===== SOURCE MATERIAL =====

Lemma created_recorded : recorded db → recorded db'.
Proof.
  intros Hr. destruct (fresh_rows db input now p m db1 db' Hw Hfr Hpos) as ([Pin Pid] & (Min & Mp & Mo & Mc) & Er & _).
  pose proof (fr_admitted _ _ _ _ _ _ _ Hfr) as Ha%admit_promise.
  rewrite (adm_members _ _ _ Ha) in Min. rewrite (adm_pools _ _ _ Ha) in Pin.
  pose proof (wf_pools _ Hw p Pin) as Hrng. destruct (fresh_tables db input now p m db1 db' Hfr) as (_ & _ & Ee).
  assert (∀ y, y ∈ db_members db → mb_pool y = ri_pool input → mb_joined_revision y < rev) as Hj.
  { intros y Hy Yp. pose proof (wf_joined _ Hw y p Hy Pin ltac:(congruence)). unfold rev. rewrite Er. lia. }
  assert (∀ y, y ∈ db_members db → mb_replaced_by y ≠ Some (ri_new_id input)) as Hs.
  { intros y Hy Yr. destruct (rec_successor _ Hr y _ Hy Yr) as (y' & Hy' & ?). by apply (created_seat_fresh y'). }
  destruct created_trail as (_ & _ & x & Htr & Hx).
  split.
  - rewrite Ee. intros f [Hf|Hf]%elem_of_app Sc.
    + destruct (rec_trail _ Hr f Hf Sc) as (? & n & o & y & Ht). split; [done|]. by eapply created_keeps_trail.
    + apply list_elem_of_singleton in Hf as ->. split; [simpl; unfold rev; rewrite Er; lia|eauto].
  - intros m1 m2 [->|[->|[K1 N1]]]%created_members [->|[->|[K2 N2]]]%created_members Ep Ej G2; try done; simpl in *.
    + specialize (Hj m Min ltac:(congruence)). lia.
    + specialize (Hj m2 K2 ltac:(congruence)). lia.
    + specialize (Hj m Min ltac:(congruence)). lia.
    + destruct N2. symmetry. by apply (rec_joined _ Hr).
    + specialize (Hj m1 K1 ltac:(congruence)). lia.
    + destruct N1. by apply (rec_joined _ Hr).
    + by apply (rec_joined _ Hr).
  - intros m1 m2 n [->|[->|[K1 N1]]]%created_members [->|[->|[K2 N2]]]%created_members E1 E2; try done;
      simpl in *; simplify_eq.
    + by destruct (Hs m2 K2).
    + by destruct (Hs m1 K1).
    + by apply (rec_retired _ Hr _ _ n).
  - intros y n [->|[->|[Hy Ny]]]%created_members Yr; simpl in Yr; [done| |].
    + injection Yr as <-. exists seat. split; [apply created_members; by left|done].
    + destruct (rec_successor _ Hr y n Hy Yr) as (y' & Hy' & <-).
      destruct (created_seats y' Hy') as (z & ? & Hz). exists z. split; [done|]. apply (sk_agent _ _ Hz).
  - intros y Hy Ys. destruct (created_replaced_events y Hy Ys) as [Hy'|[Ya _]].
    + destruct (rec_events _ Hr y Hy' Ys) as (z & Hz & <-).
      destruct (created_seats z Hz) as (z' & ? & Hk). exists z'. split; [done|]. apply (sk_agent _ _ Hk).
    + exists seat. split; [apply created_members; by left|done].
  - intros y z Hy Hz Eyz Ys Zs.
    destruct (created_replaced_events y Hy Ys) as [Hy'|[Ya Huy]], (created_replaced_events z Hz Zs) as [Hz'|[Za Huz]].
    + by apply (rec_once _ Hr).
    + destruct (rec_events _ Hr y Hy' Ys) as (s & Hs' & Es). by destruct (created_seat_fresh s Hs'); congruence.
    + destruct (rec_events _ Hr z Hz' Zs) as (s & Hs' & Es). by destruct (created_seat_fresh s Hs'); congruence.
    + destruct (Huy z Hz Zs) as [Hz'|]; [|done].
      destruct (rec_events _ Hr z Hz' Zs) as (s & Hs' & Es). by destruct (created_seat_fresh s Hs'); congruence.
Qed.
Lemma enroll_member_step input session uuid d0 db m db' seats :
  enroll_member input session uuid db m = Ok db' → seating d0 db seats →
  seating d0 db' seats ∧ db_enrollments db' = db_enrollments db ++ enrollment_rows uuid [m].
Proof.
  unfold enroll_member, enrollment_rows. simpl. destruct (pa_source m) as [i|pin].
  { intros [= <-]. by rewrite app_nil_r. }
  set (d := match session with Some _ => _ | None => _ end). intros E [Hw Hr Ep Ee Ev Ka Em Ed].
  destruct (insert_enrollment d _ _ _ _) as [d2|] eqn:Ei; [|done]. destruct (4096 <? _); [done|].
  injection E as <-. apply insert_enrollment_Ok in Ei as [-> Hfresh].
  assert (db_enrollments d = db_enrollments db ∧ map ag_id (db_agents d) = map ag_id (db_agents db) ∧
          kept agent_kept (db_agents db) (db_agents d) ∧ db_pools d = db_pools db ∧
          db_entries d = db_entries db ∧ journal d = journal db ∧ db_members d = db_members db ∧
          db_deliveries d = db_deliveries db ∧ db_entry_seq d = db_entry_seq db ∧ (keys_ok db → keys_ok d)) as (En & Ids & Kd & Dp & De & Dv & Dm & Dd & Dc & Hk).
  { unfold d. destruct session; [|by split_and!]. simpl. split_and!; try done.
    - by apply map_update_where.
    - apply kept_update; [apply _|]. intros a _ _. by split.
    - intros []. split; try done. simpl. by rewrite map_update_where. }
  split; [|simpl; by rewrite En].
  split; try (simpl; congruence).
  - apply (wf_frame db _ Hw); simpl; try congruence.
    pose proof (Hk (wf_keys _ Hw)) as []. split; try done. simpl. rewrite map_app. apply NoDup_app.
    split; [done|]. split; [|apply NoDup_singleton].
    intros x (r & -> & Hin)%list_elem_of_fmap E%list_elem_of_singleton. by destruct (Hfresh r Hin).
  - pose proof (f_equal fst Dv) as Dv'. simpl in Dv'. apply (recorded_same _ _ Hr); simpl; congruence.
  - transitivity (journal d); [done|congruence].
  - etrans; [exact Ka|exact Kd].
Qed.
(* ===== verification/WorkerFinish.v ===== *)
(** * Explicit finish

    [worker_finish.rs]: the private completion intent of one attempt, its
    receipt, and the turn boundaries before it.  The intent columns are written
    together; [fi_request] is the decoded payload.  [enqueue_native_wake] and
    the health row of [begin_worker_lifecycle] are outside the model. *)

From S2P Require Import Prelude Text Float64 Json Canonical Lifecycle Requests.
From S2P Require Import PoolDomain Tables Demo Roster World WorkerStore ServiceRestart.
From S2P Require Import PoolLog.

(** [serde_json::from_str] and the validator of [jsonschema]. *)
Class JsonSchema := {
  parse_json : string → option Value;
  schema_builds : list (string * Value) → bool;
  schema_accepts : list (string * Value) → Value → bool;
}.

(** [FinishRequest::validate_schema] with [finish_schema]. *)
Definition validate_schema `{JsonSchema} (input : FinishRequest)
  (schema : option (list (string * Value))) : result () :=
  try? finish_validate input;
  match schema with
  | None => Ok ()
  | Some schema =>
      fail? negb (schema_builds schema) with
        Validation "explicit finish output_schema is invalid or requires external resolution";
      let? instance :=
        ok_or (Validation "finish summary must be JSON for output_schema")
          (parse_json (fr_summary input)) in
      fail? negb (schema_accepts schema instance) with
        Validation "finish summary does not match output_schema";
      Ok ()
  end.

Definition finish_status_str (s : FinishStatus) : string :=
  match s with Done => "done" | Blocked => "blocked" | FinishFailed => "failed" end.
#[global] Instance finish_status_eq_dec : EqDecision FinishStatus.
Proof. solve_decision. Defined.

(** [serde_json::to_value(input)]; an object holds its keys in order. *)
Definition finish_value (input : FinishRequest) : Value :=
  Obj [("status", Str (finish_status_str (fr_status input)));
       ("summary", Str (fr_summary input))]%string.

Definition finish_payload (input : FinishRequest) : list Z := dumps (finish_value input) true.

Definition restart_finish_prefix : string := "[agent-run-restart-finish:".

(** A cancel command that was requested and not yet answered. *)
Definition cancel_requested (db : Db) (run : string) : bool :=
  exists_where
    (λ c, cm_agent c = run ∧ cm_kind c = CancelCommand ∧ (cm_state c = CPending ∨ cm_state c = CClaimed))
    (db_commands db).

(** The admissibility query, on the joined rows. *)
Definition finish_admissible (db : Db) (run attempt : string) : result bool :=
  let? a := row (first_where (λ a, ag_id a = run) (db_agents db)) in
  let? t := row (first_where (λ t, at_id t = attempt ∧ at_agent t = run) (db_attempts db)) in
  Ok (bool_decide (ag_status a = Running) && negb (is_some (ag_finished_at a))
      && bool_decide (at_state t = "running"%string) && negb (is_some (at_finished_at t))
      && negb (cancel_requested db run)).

=====

# WORK TO COMPLETE
Retype exactly the lines above, from the one with "Definition finish_value (input" through the one with "Definition restart_finish_prefix : string", inclusive.

# YOUR SOLUTION
Definition finish_value (input : FinishRequest) : Value :=
  Obj [("status", Str (finish_status_str (fr_status input)));
       ("summary", Str (fr_summary input))]%string.

Definition finish_payload (input : FinishRequest) : list Z := dumps (finish_value input) true.

Definition restart_finish_prefix : string := "[agent-run-restart-finish:".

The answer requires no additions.